Improving Response to Radiotherapy, New Study Published in EBM
WASHINGTON, March 15, 2022 (Newswire.com) - A recently published article in Experimental Biology and Medicine (Volume 247, Issue 5, March, 2022) identifies a new biomarker for resistance to radiotherapy. The study, led by Dr. Chunling Jiang, in the Department of Radiation Oncology at Jiangxi Cancer Hospital (China), reports that Mut L homolog-1, which participates in DNA mismatch repair, modulates resistance to radiotherapy.
Ionizing radiation is a mainline therapy in the treatment of many cancers. Ionizing radiation produces many types of DNA damage that kill the cancer cells. However, cancer cells can survive if their DNA repair pathways are able to correct the damage. Mut L homologue-1 (MLH1) is a key DNA mismatch repair protein. However, its role in the cellular response to ionizing radiation has not been elucidated.

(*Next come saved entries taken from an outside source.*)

(** * Orbital-element extraction of [scripts/fetch_jpl_api.py]

    A shallow embedding of [JPLHorizonsAPI.parse_horizons_output], of
    [JPLHorizonsAPI.fetch_elements] and of the loops of [main], followed by
    the properties of the element extractor, of the TNO classification, of
    the identifier resolution and of the clustering summary.

    Conventions of the embedding.
    - A Python [str] is a [string] whose characters are read as Unicode code
      points below 256; [str.isspace], [str.isdigit], the regular-expression
      classes and case folding are the Unicode ones restricted to that range.
    - A regular expression is a term of [Re.regex], matched by
      backtracking as [re] does.
    - A Python [float] is an IEEE-754 binary64 value, a [spec_float] handled
      with precision 53 and maximal exponent 1024; [float(s)] rounds the
      decimal to the nearest binary64, ties to even.
    - An exception is a value of [exn]; code that may raise returns a
      [result].
    - The web service is a function from the history of requests and the
      current request to a response; the loops of [main] thread the list of
      requests issued so far. *)

From Stdlib Require Import Bool List ZArith NArith Lia String Ascii.
From Stdlib Require Import Floats.SpecFloat.
Import ListNotations.

Local Open Scope string_scope.
Local Open Scope Z_scope.

(** ** Exceptions *)

Inductive exn : Type :=
| ValueError
| IndexError
| TypeError
| KeyError
| AttributeError
| OverflowError.

Inductive result (A : Type) : Type :=
| Ok (a : A)
| Raise (e : exn).

Arguments Ok {A} a.
Arguments Raise {A} e.

Definition rbind {A B : Type} (r : result A) (k : A -> result B) : result B :=
  match r with
  | Ok a => k a
  | Raise e => Raise e
  end.

Notation "x <- r ;; k" := (rbind r (fun x => k))
  (at level 61, r at next level, right associativity).

(** ** Characters and strings *)

Module Str.

Definition code (c : ascii) : N := N_of_ascii c.

Definition between (lo hi : N) (c : ascii) : bool :=
  ((lo <=? code c) && (code c <=? hi))%N.
(** [to_le_bytes] and [from_le_bytes] of an n-byte integer. *)
Fixpoint le_encode (n : nat) (z : Z) : list byte :=
  match n with
  | O => []
  | S n => Z_to_byte z :: le_encode n (z / 256)
  end.

Fixpoint le_decode (bs : list byte) : Z :=
  match bs with
  | [] => 0
  | b :: bs => byte_to_Z b + 256 * le_decode bs
  end.

Lemma length_le_encode n z : length (le_encode n z) = n.
Proof. revert z. induction n as [|n IH]; intros z; cbn; [done|]. by rewrite IH. Qed.

Lemma le_decode_encode n z : le_decode (le_encode n z) = z mod 256 ^ Z.of_nat n.
Proof.
  revert z. induction n as [|n IH]; intros z; cbn [le_encode le_decode].
  - by rewrite Z.mod_1_r.
  - rewrite IH, byte_to_Z_to_byte, Nat2Z.inj_succ, Z.pow_succ_r by lia.
    symmetry. apply Z.rem_mul_r; lia.
Qed.

Lemma le_decode_range bs : 0 ≤ le_decode bs < 256 ^ Z.of_nat (length bs).
Proof.
  induction bs as [|b bs IH]; cbn [le_decode length]; [done|].
  rewrite Nat2Z.inj_succ, Z.pow_succ_r by lia. pose proof (byte_to_Z_range b). lia.
Qed.

Lemma le_encode_decode bs : le_encode (length bs) (le_decode bs) = bs.
Proof.
  induction bs as [|b bs IH]; cbn [le_decode le_encode length]; [done|].
  pose proof (byte_to_Z_range b). f_equal.
  - rewrite <- (Z_to_byte_to_Z b) at 2. unfold Z_to_byte.
    replace ((byte_to_Z b + 256 * le_decode bs) mod 256) with (byte_to_Z b mod 256); [done|].
    rewrite Z.mul_comm. symmetry. apply Z_mod_plus_full.
  - replace ((byte_to_Z b + 256 * le_decode bs) / 256) with (le_decode bs); [done|].
    rewrite Z.mul_comm, Z.div_add by lia. rewrite (Z.div_small (byte_to_Z b)) by lia. lia.
Qed.

#[global] Arguments le_encode : simpl never.
#[global] Arguments le_decode : simpl never.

In this study, Dr. Jiang and colleagues examined the role of Mut L homologue-1 (MLH1) in the survival of colorectal cancer cells exposed to ionizing radiation. Cells that expressed MLH1 exhibited increased survival, decreased levels of DNA damage markers and increases in protein kinase A catalytic subunit (PRKAC), which is a common anti-cancer drug target. Furthermore, silencing PRKAC in cells expressing MLH1 increased radiosensitivity. This is the first study to suggest that PRKAC may be a potential biomarker and therapeutic target for radiosensitization. Dr. Jiang said, "Although some radiosensitive tumours can be treated reliably by radiotherapy, most tumours have low sensitivity to radiotherapy. This may be of interest in the development of molecular labelling for assessing radiosensitivity and a new strategy for radiosensitization."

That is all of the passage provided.